How to cite this URL:
Chandy SJ. Antimicrobial resistance and inappropriate use of antimicrobials: Can we rise to the challenge?. Indian J Pharmacol [serial online] 2015 [cited 2023 Oct 1];47:347-8. Available from: https://www.ijp-online.com/text.asp?2015/47/4/347/161245

The human race has witnessed several wars during its existence. Most wars stop within a specific time period, but one of these - the war against microbes - goes on and on. Humans thought they had won the war against microbes with the discovery of antimicrobials in the earlier part of the 20 th century. The advent of antimicrobial resistance (AMR) has now brought about the realization that antimicrobials may have given humans only a transient victory.

AMR has risen to alarming proportions and is truly a global public health issue. Surveillance systems in high-income countries have revealed that the problem exists not just in hospitals, but in the community too. [1] Low- and middle-income countries (LMIC) like India have not been spared too, with AMR reaching high levels in urban and rural areas. [2]

There are different factors associated with rising AMR. Among these, important contributive factors include individual and collective antimicrobial use. [3] Relatively few studies have been conducted in India on antimicrobial use. These have revealed high [4] and inappropriate use of antimicrobials, [5],[6] posing grave implications for public health in India.

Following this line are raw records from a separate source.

(** ** Page capacity *)
Lemma fold_dimensions_spec n dims :
  match fold_dimensions n dims with
  | Ok m => m = (n * N.of_nat (product dims))%N
  | Err _ => True
  | Panic _ => False
  end.
Proof.
  revert n. induction dims as [|d dims IH]; intros n; simpl; [lia|]. case_decide; [done|].
  destruct (checked_mul u64_max n (N.of_nat d)) as [m|] eqn:Em; simpl; [|done].
  apply checked_mul_Some in Em as [-> _]. specialize (IH (n * N.of_nat d)%N). destruct (fold_dimensions _ _); [lia|done..].
Qed.

Lemma float_bytes d : is_float d = true → ∃ k, bits d = (8 * k)%N ∧ (0 < k)%N.
Proof. destruct d; intros; try done; [by exists 2%N|by exists 2%N|by exists 4%N|by exists 8%N]. Qed.

(** A dense page holds a key and a value per layer, head, lane and token. *)
Lemma bytes_per_page_spec g :
  match bytes_per_page g with
  | Ok p => (8 * p = 2 * N.of_nat (layers g * kv_heads g * head_dimension g * tokens_per_page g) * bits (dtype g))%N ∧
      (0 < p)%N ∧ 0 < tokens_per_page g
  | Err _ => True
  | Panic _ => False
  end.
Proof.
  unfold bytes_per_page. case_decide as Hz; [done|]. apply Decidable.not_or in Hz as [Hz Hf].
  pose proof (fold_dimensions_spec 2 [layers g; kv_heads g; head_dimension g; tokens_per_page g]) as Hfold.
  destruct (fold_dimensions _ _) as [n|e|p]; cbn [res_bind]; [|done|done]. subst n.
  pose proof (product_pos _ Hz) as Hpos. simpl in Hpos. rewrite !not_elem_of_cons in Hz.
  unfold dtype_storage_bytes. destruct (checked_mul _ _ _) as [m|] eqn:Em; simpl; [|done].
  apply checked_mul_Some in Em as [-> _]. simpl.
  replace (layers g * kv_heads g * head_dimension g * tokens_per_page g)
    with (layers g * (kv_heads g * (head_dimension g * (tokens_per_page g * 1)))) by lia.
  destruct (float_bytes (dtype g)) as (k & Hk & Hkpos); [by apply not_false_iff_true|].
  set (n := layers g * _) in *. rewrite Hk. replace (2 * N.of_nat n * (8 * k))%N with (2 * N.of_nat n * k * 8)%N by lia.
  rewrite N.Div0.mod_mul, N.div_mul by lia. simpl. split_and!; [lia|nia|lia].
Qed.

(** What a page count [n] of [page] bytes leaves of the memory. *)
Definition fits (page available workspace headroom : N) (n : nat) : Prop :=
  (workspace + headroom + N.of_nat n * page ≤ available)%N.

(** The cache sized from a memory budget: when [from_memory_budget]
    succeeds the configuration is valid, its pages with the workspace and the
    headroom fit the available memory, and no larger page count does, unless the
    count is the [u32] limit of the page tables.  It never panics: no division by
    zero and no overflow. *)
Theorem memory_budget_config_is_largest_that_fits g available workspace headroom max_length :
  match from_memory_budget g available workspace headroom max_length with
  | Ok c => validate_config c = Ok tt ∧ block_size c = tokens_per_page g ∧ max_sequence_length c = max_length ∧
      ∃ page,
        (8 * page = 2 * N.of_nat (layers g * kv_heads g * head_dimension g * tokens_per_page g) * bits (dtype g))%N ∧
        fits page available workspace headroom (num_pages c) ∧ 0 < num_pages c ∧
        (N.of_nat (num_pages c) ≤ u32_max)%N ∧
        (N.of_nat (num_pages c) = u32_max ∨ ¬ fits page available workspace headroom (num_pages c + 1))
  | Err _ => True
  | Panic _ => False
  end.
Proof.
  unfold from_memory_budget, page_capacity. pose proof (bytes_per_page_spec g) as Hb.
  destruct (bytes_per_page g) as [page|e|p]; cbn [res_bind map_err]; [|done|done]. destruct Hb as (Hpage & Hpos & Htok).
  destruct (checked_sub available workspace) as [a|] eqn:Ea; cbn [ok_or res_bind map_err]; [|done].
  destruct (checked_sub a headroom) as [usable|] eqn:Eu; cbn [ok_or res_bind map_err]; [|done].
  apply checked_sub_Some in Ea as [-> Ha]. apply checked_sub_Some in Eu as [-> Hu]. rewrite decide_False by lia.
  cbv zeta. case_decide as Hc; cbn [map_err res_bind]; [done|].
  set (usable := (available - workspace - headroom)%N) in *.
  assert (page * (usable / page) ≤ usable < page * (usable / page) + page)%N as Hdiv.
  { pose proof (N.div_mod usable page ltac:(lia)) as Hd. pose proof (N.mod_lt usable page ltac:(lia)) as Hm.
    revert Hd Hm. generalize (usable / page)%N (usable `mod` page)%N. intros q r Hd Hm. clear -Hd Hm. split; nia. }
  revert Hc Hdiv. generalize (usable / page)%N as count. intros count Hc Hdiv.
  rewrite decide_False by (unfold usize_max, u32_max; lia). cbn [map_err res_bind].
  destruct (validate_config _) as [[]|e|p] eqn:Ev; cbn [res_bind]; [| done|].
  2:{ unfold validate_config in Ev. by repeat case_decide. }
  split; [done|]. split; [done|]. split; [done|]. exists page. split; [done|]. unfold fits. cbn [num_pages].
  rewrite !N2Nat.id. split_and!; [nia|unfold u32_max; lia|lia|]. destruct (decide (u32_max ≤ count)%N); [left; lia|right].
  rewrite N.min_l by lia. nia.
Qed.

(** ** The shared budget

    Every method holds the lock, so the callers of all threads make one sequence
    of calls; [held] are the reservations not dropped yet. *)
Inductive budget_step : BudgetState * list N → BudgetState * list N → Prop :=
| step_reserve bytes b b' held : try_reserve bytes b = (Ok bytes, b') →
    budget_step (b, held) (b', bytes :: held)
| step_refused bytes e b b' held : try_reserve bytes b = (Err e, b') →
    budget_step (b, held) (b', held)
| step_drop bytes b before after :
    budget_step (b, before ++ bytes :: after) (drop_reservation bytes b, before ++ after).

Definition total (held : list N) : N := foldr N.add 0%N held.

Record budget_wf (capacity headroom : N) (s : BudgetState * list N) : Prop := {
  bw_limit : bg_limit s.1 = (capacity - headroom)%N;
  bw_reserved : bg_reserved s.1 = total s.2;
  bw_within : (bg_reserved s.1 ≤ bg_peak s.1 ≤ bg_limit s.1)%N;
  bw_nonzero : 0%N ∉ s.2
}.

Lemma total_app a b : total (a ++ b) = (total a + total b)%N.
Proof. induction a as [|x a IH]; simpl; [lia|]. rewrite IH. lia. Qed.

Lemma try_reserve_spec capacity headroom bytes b held : budget_wf capacity headroom (b, held) →
  (capacity ≤ u64_max)%N →
  match try_reserve bytes b with
  | (Ok r, b') => r = bytes ∧ budget_wf capacity headroom (b', bytes :: held) ∧
      (0 < bytes)%N ∧ (total held + bytes ≤ capacity - headroom)%N
  | (Err _, b') => b' = b ∧ (bytes = 0 ∨ capacity - headroom < total held + bytes)%N
  | (Panic _, _) => False
  end.
Proof.
  intros [Hl Hr Hw Hn] Hcap. simpl in *. unfold try_reserve. case_decide; [split; [done|by left]|].
  destruct (checked_add u64_max (bg_reserved b) bytes) as [r|] eqn:Er.
  - apply checked_add_Some in Er as [-> ?]. case_decide; [|split; [done|right; lia]].
    split; [done|]. split; [|lia]. split; simpl; [done|lia|lia|].
    apply not_elem_of_cons. split; [congruence|done].
  - apply checked_add_None in Er. split; [done|]. right. lia.
Qed.

Lemma budget_step_wf capacity headroom s s' : (capacity ≤ u64_max)%N → budget_wf capacity headroom s →
  budget_step s s' → budget_wf capacity headroom s'.
Proof.
  intros Hcap Hw Hstep. destruct Hstep as [bytes b b' held Hrun|bytes e b b' held Hrun|bytes b before after].
  - pose proof (try_reserve_spec _ _ bytes b held Hw Hcap) as Hs. rewrite Hrun in Hs. apply Hs.
  - pose proof (try_reserve_spec _ _ bytes b held Hw Hcap) as Hs. rewrite Hrun in Hs. by destruct Hs as [-> _].
  - destruct Hw as [Hl Hr Hw Hn]. simpl in *. rewrite total_app in Hr. simpl in Hr.
    split; simpl; [done|rewrite total_app; lia|lia|]. intros Hin. apply Hn. set_solver.
Qed.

Stakeholders in antimicrobial use include physicians, nurses, pharmacists, patients, their relatives, medical representatives, distributors, pharmaceutical companies, regulators, and policy makers. There are also stakeholders involved in nonhuman use in the animal and agricultural industry. Since stakeholders are responsible in different ways toward inappropriate use, [7] all groups should make an effort toward appropriate use of antimicrobials.

On behalf of various stakeholders, the World Health Assembly (WHA) in May 2014 tasked the World Health Organization (WHO) to develop a plan to tackle AMR. [8] As a consequence, multiple stakeholder meetings and consultations were held, culminating in a resolution on AMR in the WHA in May 2015 and the release of a global action plan (GAP). In another development, civil society organizations representing healthcare, agricultural, and development sectors launched the Antibiotic Resistance Coalition to tackle AMR. Countries are also taking the initiative. Sweden has long been in the forefront with organizations such as STRAMA and ReAct taking the lead in reducing AMR. In the USA, the Presidential Council of Advisors in Science and Technology is implementing a plan for containing AMR. In India, there have been attempts through various quarters to contain AMR. These include policies by the government such as bringing antimicrobial prescriptions under schedule H 1 and efforts through the Chennai Declaration, Global Antimicrobial Resistance Partnership, National Centre for Disease Control's policy on containment of AMR and ICMR's Antibiotic Stewardship, Prevention of Infection and Control program. [9] However, for all these initiatives to be truly effective in long-term containment of AMR, there needs to be a sustained, multipronged strategy involving all stakeholders. The GAP of WHO provides an ideal platform for a fresh impetus involving all countries and stakeholders in the fight against AMR.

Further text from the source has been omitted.